## Brief
Output only the lines of the entries that follow, starting at the one with "Section Drain." and running down to the one with "Lemma ordered_pool served", both included and unchanged.

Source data
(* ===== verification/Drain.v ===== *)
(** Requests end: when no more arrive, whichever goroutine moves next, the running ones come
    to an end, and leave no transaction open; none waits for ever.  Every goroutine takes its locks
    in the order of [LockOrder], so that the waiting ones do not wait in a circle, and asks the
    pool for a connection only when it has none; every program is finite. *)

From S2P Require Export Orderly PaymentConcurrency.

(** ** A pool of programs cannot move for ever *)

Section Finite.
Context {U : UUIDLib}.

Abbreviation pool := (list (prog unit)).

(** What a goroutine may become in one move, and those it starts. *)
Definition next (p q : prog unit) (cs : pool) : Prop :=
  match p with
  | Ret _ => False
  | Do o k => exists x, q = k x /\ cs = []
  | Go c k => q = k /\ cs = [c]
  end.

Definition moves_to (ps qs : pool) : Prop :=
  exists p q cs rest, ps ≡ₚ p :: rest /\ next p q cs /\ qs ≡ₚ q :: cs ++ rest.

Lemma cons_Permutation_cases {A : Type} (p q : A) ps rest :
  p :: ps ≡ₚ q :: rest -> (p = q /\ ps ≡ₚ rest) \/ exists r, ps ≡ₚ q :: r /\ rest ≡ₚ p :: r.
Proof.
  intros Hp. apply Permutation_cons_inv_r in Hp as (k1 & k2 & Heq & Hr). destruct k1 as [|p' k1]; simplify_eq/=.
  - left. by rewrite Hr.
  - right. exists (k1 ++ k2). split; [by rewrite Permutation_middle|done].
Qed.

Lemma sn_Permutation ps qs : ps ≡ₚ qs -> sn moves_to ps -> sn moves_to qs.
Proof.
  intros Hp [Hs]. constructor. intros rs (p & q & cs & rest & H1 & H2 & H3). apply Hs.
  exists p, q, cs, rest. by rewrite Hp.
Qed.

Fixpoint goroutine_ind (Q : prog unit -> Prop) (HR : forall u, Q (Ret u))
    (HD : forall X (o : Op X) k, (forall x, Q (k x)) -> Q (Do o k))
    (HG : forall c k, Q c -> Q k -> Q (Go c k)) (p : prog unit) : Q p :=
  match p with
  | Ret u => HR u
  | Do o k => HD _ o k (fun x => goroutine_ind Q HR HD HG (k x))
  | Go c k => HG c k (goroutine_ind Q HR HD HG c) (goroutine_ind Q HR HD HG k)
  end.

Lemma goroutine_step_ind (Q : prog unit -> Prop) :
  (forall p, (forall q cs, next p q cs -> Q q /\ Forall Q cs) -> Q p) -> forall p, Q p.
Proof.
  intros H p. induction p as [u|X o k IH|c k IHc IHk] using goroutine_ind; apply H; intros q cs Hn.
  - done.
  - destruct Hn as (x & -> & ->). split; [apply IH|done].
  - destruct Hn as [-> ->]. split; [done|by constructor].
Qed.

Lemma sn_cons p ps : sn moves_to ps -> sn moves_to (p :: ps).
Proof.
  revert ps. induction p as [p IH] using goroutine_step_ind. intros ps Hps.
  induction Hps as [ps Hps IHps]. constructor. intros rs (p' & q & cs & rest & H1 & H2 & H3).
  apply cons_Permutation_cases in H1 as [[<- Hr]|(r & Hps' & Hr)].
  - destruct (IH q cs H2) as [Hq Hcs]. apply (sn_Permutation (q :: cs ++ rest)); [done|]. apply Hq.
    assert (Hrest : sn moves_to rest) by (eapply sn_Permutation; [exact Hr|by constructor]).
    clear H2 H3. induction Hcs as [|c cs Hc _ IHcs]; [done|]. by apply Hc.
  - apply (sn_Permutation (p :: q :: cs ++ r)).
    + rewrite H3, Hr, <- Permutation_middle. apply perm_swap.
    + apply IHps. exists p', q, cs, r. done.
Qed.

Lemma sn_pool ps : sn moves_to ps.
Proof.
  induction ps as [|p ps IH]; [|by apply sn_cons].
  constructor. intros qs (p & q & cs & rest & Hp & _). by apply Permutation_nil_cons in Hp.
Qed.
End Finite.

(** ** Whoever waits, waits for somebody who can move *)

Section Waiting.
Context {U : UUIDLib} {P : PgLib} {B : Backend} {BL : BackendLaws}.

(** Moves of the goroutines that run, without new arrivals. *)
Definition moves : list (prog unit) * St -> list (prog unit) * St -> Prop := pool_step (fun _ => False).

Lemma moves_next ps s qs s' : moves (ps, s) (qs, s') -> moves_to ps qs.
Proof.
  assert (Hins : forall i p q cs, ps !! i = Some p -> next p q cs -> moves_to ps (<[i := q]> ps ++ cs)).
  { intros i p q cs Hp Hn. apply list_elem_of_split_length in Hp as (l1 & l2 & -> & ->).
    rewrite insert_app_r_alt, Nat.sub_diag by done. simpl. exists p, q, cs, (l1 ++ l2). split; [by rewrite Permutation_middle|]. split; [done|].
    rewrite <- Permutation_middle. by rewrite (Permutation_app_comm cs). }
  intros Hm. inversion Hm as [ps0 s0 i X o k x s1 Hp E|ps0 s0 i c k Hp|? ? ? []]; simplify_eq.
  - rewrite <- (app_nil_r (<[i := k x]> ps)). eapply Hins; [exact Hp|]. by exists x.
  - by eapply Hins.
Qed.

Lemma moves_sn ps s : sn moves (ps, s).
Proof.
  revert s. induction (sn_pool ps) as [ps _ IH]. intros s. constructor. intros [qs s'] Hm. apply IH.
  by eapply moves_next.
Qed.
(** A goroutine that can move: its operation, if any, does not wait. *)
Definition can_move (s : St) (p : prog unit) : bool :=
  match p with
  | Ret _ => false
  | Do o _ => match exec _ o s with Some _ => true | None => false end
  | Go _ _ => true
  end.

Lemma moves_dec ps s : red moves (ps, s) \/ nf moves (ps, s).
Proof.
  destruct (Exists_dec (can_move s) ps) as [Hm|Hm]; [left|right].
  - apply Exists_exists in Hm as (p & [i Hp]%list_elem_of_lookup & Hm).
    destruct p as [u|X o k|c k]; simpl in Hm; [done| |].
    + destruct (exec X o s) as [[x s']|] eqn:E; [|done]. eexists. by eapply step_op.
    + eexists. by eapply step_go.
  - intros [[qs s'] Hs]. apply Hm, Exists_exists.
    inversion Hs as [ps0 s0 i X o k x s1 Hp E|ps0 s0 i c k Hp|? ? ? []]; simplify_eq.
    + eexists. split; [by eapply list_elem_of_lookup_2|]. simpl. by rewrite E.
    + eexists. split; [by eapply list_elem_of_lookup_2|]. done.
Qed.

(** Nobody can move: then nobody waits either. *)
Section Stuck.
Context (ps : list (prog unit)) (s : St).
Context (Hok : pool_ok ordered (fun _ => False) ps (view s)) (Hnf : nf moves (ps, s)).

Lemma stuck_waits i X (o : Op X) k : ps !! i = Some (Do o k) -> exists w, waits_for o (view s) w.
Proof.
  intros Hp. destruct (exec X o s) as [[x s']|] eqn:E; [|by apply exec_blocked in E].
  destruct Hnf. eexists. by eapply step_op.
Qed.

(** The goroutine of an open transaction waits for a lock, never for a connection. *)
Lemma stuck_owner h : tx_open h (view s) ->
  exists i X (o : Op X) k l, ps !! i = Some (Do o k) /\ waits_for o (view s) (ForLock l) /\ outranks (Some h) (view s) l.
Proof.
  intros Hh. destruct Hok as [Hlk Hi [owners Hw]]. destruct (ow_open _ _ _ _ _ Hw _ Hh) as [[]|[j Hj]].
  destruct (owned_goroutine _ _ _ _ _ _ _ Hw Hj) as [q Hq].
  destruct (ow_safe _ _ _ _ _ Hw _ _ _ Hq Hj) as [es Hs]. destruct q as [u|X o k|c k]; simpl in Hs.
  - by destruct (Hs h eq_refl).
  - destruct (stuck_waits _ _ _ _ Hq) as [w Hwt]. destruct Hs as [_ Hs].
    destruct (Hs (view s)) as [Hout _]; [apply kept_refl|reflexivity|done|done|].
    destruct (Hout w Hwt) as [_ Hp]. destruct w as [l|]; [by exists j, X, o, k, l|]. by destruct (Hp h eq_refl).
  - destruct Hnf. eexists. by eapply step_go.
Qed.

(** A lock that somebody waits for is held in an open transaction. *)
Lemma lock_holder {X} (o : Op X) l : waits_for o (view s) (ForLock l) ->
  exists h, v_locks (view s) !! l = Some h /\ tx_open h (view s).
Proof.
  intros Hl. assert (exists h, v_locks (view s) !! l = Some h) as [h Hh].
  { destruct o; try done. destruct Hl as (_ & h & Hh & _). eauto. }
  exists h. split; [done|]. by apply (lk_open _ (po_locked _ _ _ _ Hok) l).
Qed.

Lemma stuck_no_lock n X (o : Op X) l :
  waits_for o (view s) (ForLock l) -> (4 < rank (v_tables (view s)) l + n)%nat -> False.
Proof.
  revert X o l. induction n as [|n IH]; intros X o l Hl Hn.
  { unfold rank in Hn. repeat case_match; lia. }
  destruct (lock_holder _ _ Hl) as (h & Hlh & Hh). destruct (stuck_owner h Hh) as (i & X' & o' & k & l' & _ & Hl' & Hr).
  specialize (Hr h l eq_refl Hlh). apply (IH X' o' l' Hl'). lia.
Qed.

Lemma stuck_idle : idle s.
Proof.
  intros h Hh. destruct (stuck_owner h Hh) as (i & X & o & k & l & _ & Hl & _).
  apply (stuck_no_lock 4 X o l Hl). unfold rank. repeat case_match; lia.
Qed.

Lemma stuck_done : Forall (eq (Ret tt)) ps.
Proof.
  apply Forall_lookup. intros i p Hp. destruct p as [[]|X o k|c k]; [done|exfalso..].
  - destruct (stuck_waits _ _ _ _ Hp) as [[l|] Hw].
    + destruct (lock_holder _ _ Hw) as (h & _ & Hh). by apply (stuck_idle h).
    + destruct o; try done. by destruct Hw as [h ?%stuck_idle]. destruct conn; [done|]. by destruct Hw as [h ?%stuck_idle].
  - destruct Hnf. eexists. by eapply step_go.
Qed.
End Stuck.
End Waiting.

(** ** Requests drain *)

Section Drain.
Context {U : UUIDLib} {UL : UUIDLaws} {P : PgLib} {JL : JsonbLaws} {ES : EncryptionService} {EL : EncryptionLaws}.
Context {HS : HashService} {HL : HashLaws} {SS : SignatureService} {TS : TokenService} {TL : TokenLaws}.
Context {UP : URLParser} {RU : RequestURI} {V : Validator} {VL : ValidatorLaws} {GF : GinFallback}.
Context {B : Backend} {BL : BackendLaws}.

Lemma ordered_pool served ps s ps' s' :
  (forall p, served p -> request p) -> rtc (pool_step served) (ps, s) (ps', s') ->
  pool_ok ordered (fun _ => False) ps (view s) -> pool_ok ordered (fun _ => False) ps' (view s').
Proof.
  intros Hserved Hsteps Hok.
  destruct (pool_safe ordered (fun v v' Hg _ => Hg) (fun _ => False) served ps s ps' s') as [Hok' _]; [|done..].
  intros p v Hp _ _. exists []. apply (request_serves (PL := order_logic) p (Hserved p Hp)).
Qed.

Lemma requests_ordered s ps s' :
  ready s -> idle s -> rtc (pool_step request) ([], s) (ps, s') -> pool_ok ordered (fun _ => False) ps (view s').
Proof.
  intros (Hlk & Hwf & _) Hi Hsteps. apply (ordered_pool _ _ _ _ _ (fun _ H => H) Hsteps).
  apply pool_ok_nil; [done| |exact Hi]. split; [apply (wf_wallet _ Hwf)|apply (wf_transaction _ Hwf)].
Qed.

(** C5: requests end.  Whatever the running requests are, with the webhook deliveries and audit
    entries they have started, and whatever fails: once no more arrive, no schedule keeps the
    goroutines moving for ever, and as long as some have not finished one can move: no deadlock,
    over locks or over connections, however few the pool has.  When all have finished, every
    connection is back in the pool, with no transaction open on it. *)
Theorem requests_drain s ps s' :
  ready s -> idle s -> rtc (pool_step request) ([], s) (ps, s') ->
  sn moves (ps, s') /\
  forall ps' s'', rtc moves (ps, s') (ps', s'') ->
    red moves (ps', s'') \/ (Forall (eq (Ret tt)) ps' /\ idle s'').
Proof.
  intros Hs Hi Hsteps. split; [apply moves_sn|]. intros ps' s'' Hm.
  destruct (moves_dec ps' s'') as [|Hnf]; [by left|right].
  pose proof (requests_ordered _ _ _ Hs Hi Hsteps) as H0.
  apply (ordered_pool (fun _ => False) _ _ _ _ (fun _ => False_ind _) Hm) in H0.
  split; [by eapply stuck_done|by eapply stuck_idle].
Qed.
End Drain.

## Written response
Section Drain.
Context {U : UUIDLib} {UL : UUIDLaws} {P : PgLib} {JL : JsonbLaws} {ES : EncryptionService} {EL : EncryptionLaws}.
Context {HS : HashService} {HL : HashLaws} {SS : SignatureService} {TS : TokenService} {TL : TokenLaws}.
Context {UP : URLParser} {RU : RequestURI} {V : Validator} {VL : ValidatorLaws} {GF : GinFallback}.
Context {B : Backend} {BL : BackendLaws}.

Lemma ordered_pool served ps s ps' s' :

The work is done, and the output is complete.